* TASK OBJECTIVE: In the entries below, find the line with "(cur_num_clients (clist s1), max_num_clients" and the line with "rewrite (closed_client s p j cj Hp Hcj); [done|congruence].". Return those two lines and all lines between them, exactly.

* GIVEN DATA:

(** The caller's [tcache] is not NULL. *)
Definition initialize_cache (size num : Z) : cmd Z :=
  _ ← cset (λ _, Cache [] num 0 size 0 None None);
  if array_ok then
    _ ← cset (set_entries (λ _, replicate (Z.to_nat num) None));
    ok ← fill_heap;
    if ok : bool then mret 1
    else _ ← cset (set_entries (λ _, [])); mret 0
  else mret 0.

Definition get_cache_entry : cmd (option loc) :=
  ok ← fill_heap;
  if ok : bool then
    retme ← gets heap_o_entries;
    e ← load retme;
    _ ← modify (set_free (lru_next e));
    _ ← update retme (set_lru_prev None);
    _ ← update retme (set_lru_next None);
    mret retme
  else exit 1.

Definition free_cache_entry (freeme : option loc) : cmd () :=
  _ ← update freeme (λ _, zero_entry);
  h ← gets heap_o_entries;
  _ ← update freeme (set_lru_next h);
  modify (set_free freeme).

(** [get_bytes]: [sizeof(unsigned long)] is 4. *)
Definition get_bytes (digest : bytes) : Z := of_le (take 4 digest).

(** [the_bytes % tcache->num_entries]; a remainder by zero traps. *)
Definition slot_index (the_bytes : Z) : cmd Z :=
  n ← cget num_entries;
  if n =? 0 then crash else mret (the_bytes mod n).
Definition get_slot (i : Z) : cmd (option loc) :=
  es ← cget entries; deref (es !! Z.to_nat i).
Definition set_slot (i : Z) (p : option loc) : cmd () :=
  _ ← get_slot i; cset (set_entries <[Z.to_nat i := p]>).

(** Takes an entry out of the list in the order of use. *)
Definition unlink_lru (p : option loc) : cmd () :=
  e ← load p;
  _ ← update_if (lru_prev e) (set_lru_next (lru_next e));
  e ← load p;
  _ ← update_if (lru_next e) (set_lru_prev (lru_prev e));
  e ← load p;
  t ← cget lru_tail;
  _ ← (if bool_decide (t = p) then cset (set_tail (lru_prev e)) else mret ());
  h ← cget lru_head;
  if bool_decide (h = p) then cset (set_head (lru_next e)) else mret ().
(** Puts an entry at its head. *)
Definition push_lru (p : option loc) : cmd () :=
  tmp ← cget lru_head;
  _ ← cset (set_head p);
  _ ← update p (set_lru_next tmp);
  _ ← update p (set_lru_prev None);
  update_if tmp (set_lru_prev p).
Lemma open_client_ok s id c data : client_list s !! id = Some c → curr_fd_offset c = 0 ∨ curr_fd_offset c = 1 → files (client_path c) = Some data →
  open_client files id s = Ret (next_fd s, store id (set_file true (next_fd s) (curr_fd_offset c) c)
    (Sim (clist s) (<[next_fd s := (data, data)]> (open_files s)) (S (next_fd s)) (calls s))).
Proof.
  intros Hc Hoff Hf. assert (Hh : has id s) by (unfold has; by eapply lookup_lt_Some). unfold open_client.
  assert (Hcl : client id s = Ret (c, s)) by (unfold client; unfold client_list in Hc; by rewrite Hc). rewrite (bind_ret _ _ _ _ _ Hcl).
  set (s1 := Sim (clist s) (<[next_fd s := (data, data)]> (open_files s)) (S (next_fd s)) (calls s)).
  assert (Ho : sys_open files (client_path c) s = Ret (Z.of_nat (next_fd s), s1)) by (unfold sys_open; by rewrite Hf).
  rewrite (bind_ret _ _ _ _ _ Ho). rewrite (proj2 (Z.eqb_neq _ (-1))) by lia. rewrite Nat2Z.id.
  assert (Hh1 : has id s1) by done.
  rewrite (bind_ret _ _ _ _ _ (client_update_ok id _ c s1 Hc)), (bind_ret _ _ _ _ _ (client_store id _ s1 Hh1)). cbn [fd set_file curr_fd_offset].
  set (c1 := set_file (is_fd_valid c) (next_fd s) (curr_fd_offset c) c).
  assert (Hs : sys_lseek (next_fd s) SEEK_SET (curr_fd_offset c) (store id c1 s1) = Ret (0, store id c1 s1)).
  { unfold sys_lseek. cbn [open_files store with_clist s1]. rewrite lookup_insert_eq.
    assert (Hmap : with_files <[next_fd s := (data, drop 0 data)]> (store id c1 s1) = store id c1 s1).
    { unfold with_files, store, with_clist, s1. cbn. by rewrite drop_0, insert_insert_eq. }
    destruct Hoff as [-> | ->].
    - change (0 =? SEEK_SET) with true. cbn iota. change (SEEK_SET + 0 <? 0) with false. change (0 + SEEK_SET) with 0. cbn iota.
      change (Z.to_nat 0) with 0%nat. by rewrite Hmap.
    - change (1 =? SEEK_SET) with false. change (1 =? SEEK_CUR) with true. cbn iota. rewrite Z.sub_diag.
      change (0 + SEEK_SET) with 0. change (0 <? 0) with false. cbn iota. change (Z.to_nat 0) with 0%nat. by rewrite Hmap. }
  rewrite (bind_ret _ _ _ _ _ Hs). change (0 =? -1) with false. cbn iota. by rewrite (bind_ret _ _ _ _ _ (client_update_store id _ c1 s1 Hh1)).
Qed.
End opening.

(** ** The refinement *)

Section player.
Context (tr : bytes → option (list bytes * list lf_entry)) (script : nat → list xfer) (malloc_ok : nat → bool) (junk : byte) (alloc_ok : nat → bool).
Context (Hmalloc : ∀ n, malloc_ok n = true) (max_clients : nat).
Definition trace_file (p : bytes) : option bytes := '(us, es) ← tr p; Some (image us es).
(** The traces are not empty and can be read. *)
Context (Htr : ∀ p us es, tr p = Some (us, es) → Forall2 (entry_wf 3) us es ∧ es ≠ []).
Context (Hscript : ∀ p us es k x, tr p = Some (us, es) → ready (urls_size us + 1) (Io (script k) [] [] x)).

Record client_ok (s : sim_state) (h : option nat) (id : nat) (c : simclient_entry) (a : aclient) : Prop := {
  co_trace : ∃ us, tr (client_path c) = Some (us, trace a) ∧
    (h = Some id → open_files s !! fd c = Some (image us (trace a), image (drop (reached a) us) (drop (reached a) (trace a))));
  co_length : length (entry_cache c) = ENTRY_CACHE_SIZE;
  co_bounds : (entry_cache_offset c <= max_in_cache c <= ENTRY_CACHE_SIZE)%nat;
  co_cached : drop (entry_cache_offset c) (take (max_in_cache c) (entry_cache c)) = cached a;
  co_offset : curr_fd_offset c = 0 ∨ curr_fd_offset c = 1;
  co_valid : is_fd_valid c = bool_decide (h = Some id);
}.

Record player_ok (s : sim_state) (p : aplayer) : Prop := {
  po_ring : ∃ occ, ring s occ ∧ (∀ h, holder p = Some h → occ = Some (block (clist s), h)) ∧
    ∀ g e, occ = Some (g, e) → g = block (clist s) ∧ is_Some (aclients p !! e);
  po_count : cur_num_clients (clist s) = last_id p ∧ length (client_list s) = max_num_clients (clist s) ∧ (last_id p < max_num_clients (clist s))%nat;
  po_dom : ∀ id, is_Some (aclients p !! id) ↔ (0 < id <= last_id p)%nat;
  po_clients : ∀ id a, aclients p !! id = Some a → ∃ c, client_list s !! id = Some c ∧ client_ok s (holder p) id c a;
  po_fresh : ∀ id, (id < max_num_clients (clist s))%nat → aclients p !! id = None → client_list s !! id = Some zero_client;
  po_max : max_num_clients (clist s) = max_clients;
}.

Lemma closed_client s p id c : player_ok s p → client_list s !! id = Some c → holder p ≠ Some id → closed c = c.
Proof.
  intros Hp Hc Hh. unfold closed. destruct (is_fd_valid c) eqn:Hv; [|done]. exfalso.
  assert (Hlt : (id < max_num_clients (clist s))%nat) by (rewrite <-(proj1 (proj2 (po_count _ _ Hp))); by eapply lookup_lt_Some).
  destruct (aclients p !! id) as [a|] eqn:Ha.
  - destruct (po_clients _ _ Hp _ _ Ha) as (c'&Hc'&Hok). rewrite Hc in Hc'. injection Hc' as <-. rewrite (co_valid _ _ _ _ _ Hok) in Hv.
    by apply bool_decide_eq_true in Hv.
  - rewrite (po_fresh _ _ Hp id Hlt Ha) in Hc. by injection Hc as <-.
Qed.

(** The file of a client, open at the place where the next block starts. *)
Lemma get_fd_ok s p id a c us : player_ok s p → aclients p !! id = Some a → client_list s !! id = Some c → client_ok s (holder p) id c a →
  tr (client_path c) = Some (us, trace a) →
  let from := if decide (holder p = Some id) then reached a else 0%nat in
  ∃ f s1, get_fd_for_client trace_file id s = Ret (f, s1) ∧ ring s1 (Some (block (clist s1), id)) ∧
    client_list s1 !! id = Some (set_file true f (curr_fd_offset c) c) ∧
    open_files s1 !! f = Some (image us (trace a), image (drop from us) (drop from (trace a))) ∧
    (cur_num_clients (clist s1), max_num_clients (clist s1), block (clist s1), length (client_list s1)) =
      (cur_num_clients (clist s), max_num_clients (clist s), block (clist s), length (client_list s)) ∧
    ∀ j, j ≠ id → client_list s1 !! j = closed <$> client_list s !! j.
Proof.
  intros Hp Ha Hc Hok Htc from. pose proof Hok as [(us'&Htc'&Hopen) _ _ _ Hoff Hval]. rewrite Htc in Htc'. injection Htc' as <-.
  destruct (po_ring _ _ Hp) as (occ&Hr&Hhold&Hocc). assert (Hcl : client id s = Ret (c, s)) by (unfold client; unfold client_list in Hc; by rewrite Hc).
  unfold get_fd_for_client. rewrite (bind_ret _ _ _ _ _ Hcl), Hval. unfold from. destruct (decide (holder p = Some id)) as [Hh|Hh].
  - rewrite bool_decide_true by done. exists (fd c), s. split; [done|]. rewrite (Hhold _ Hh) in Hr. split; [done|].
    rewrite bool_decide_true in Hval by done. split; [rewrite Hc; f_equal; destruct c; cbn in *; by rewrite Hval|].
    split; [by apply Hopen|]. split; [done|]. intros j Hj. destruct (client_list s !! j) as [cj|] eqn:Hcj; [|done]. cbn.
    rewrite (closed_client s p j cj Hp Hcj); [done|congruence].
  - rewrite bool_decide_false by done. destruct (end_to_front_ok s occ Hr) as (s2&H2&Hr2&Hc2). rewrite (bind_ret _ _ _ _ _ H2).
    unfold core in Hc2. injection Hc2 as Hcur Hmax Hlist Hblk Hof Hnf Hcalls.
    destruct (close_holder_ok s2 occ Hr2) as (s3&H3&Hr3&Hc3).
    { destruct occ as [[g e]|]; [|done]. destruct (Hocc g e eq_refl) as [-> [ae Hae]]. split; [done|].
      destruct (po_clients _ _ Hp _ _ Hae) as (ce&Hce&Hoke). exists ce. unfold client_list in *. rewrite Hlist. split; [done|]. intros Hv.
      destruct Hoke as [(ue&_&Ho) _ _ _ _ Hve]. rewrite Hve in Hv. apply bool_decide_eq_true in Hv. rewrite Hof, (Ho Hv). by eexists. }
    rewrite (bind_ret _ _ _ _ _ H3). unfold core_of in Hc3. injection Hc3 as Hcur3 Hmax3 Hlist3 Hblk3 Hnf3.
    rewrite (bind_ret _ _ s3 (block (clist s3)) s3) by done.
    destruct (buf_set_client (Some (block (clist s3), id)) s3 occ Hr3) as (s4&H4&Hr4&Hc4). rewrite (bind_ret _ _ _ _ _ H4).
    unfold core in Hc4. injection Hc4 as Hcur4 Hmax4 Hlist4 Hblk4 Hof4 Hnf4 Hcalls4.
    assert (Hall : ∀ j, client_list s4 !! j = closed <$> client_list s !! j).
    { intros j. unfold client_list in *. rewrite Hlist4, Hlist3. destruct occ as [[g e]|].
      - rewrite Hlist. destruct (decide (j = e)) as [->|Hne]; [by rewrite list_lookup_alter_eq|]. rewrite list_lookup_alter_ne by done.
        destruct (list_o_clients (clist s) !! j) as [cj|] eqn:Hcj; [|done]. cbn. rewrite (closed_client s p j cj Hp Hcj); [done|].
        intros Hhj. apply Hhold in Hhj. injection Hhj as _ ->. done.
      - rewrite Hlist. destruct (list_o_clients (clist s) !! j) as [cj|] eqn:Hcj; [|done]. cbn. rewrite (closed_client s p j cj Hp Hcj); [done|].
        intros Hhj. by apply Hhold in Hhj. }
    assert (Hc4' : client_list s4 !! id = Some c).
    { rewrite Hall, Hc. cbn. by rewrite (closed_client s p id c Hp Hc Hh). }
    assert (Htf : trace_file (client_path c) = Some (image us (trace a))) by (unfold trace_file; by rewrite Htc).
    pose proof (open_client_ok trace_file s4 id c _ Hc4' Hoff Htf) as H5.
    eexists _, _. split; [exact H5|]. assert (Hh4 : has id s4) by (unfold has; by eapply lookup_lt_Some).
    split; [destruct Hr4; split; cbn; rewrite ?Hblk4; done|]. split; [by apply lookup_store|].
    split; [cbn; by rewrite !drop_0, lookup_insert_eq|]. split.
    + cbn. rewrite length_insert, Hcur4, Hcur3, Hcur, Hmax4, Hmax3, Hmax, Hblk4, Hblk3, Hblk. f_equal. unfold client_list in *. rewrite Hlist4, Hlist3.
      destruct occ as [[g e]|]; rewrite ?length_alter; by rewrite Hlist.
    + intros j Hj. cbn. rewrite list_lookup_insert_ne by done. apply Hall.
Qed.

Abbreviation suck_in := (suck_in_buffer_data trace_file script malloc_ok junk).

* RESPONSE BOX:
    (cur_num_clients (clist s1), max_num_clients (clist s1), block (clist s1), length (client_list s1)) =
      (cur_num_clients (clist s), max_num_clients (clist s), block (clist s), length (client_list s)) ∧
    ∀ j, j ≠ id → client_list s1 !! j = closed <$> client_list s !! j.
Proof.
  intros Hp Ha Hc Hok Htc from. pose proof Hok as [(us'&Htc'&Hopen) _ _ _ Hoff Hval]. rewrite Htc in Htc'. injection Htc' as <-.
  destruct (po_ring _ _ Hp) as (occ&Hr&Hhold&Hocc). assert (Hcl : client id s = Ret (c, s)) by (unfold client; unfold client_list in Hc; by rewrite Hc).
  unfold get_fd_for_client. rewrite (bind_ret _ _ _ _ _ Hcl), Hval. unfold from. destruct (decide (holder p = Some id)) as [Hh|Hh].
  - rewrite bool_decide_true by done. exists (fd c), s. split; [done|]. rewrite (Hhold _ Hh) in Hr. split; [done|].
    rewrite bool_decide_true in Hval by done. split; [rewrite Hc; f_equal; destruct c; cbn in *; by rewrite Hval|].
    split; [by apply Hopen|]. split; [done|]. intros j Hj. destruct (client_list s !! j) as [cj|] eqn:Hcj; [|done]. cbn.
    rewrite (closed_client s p j cj Hp Hcj); [done|congruence].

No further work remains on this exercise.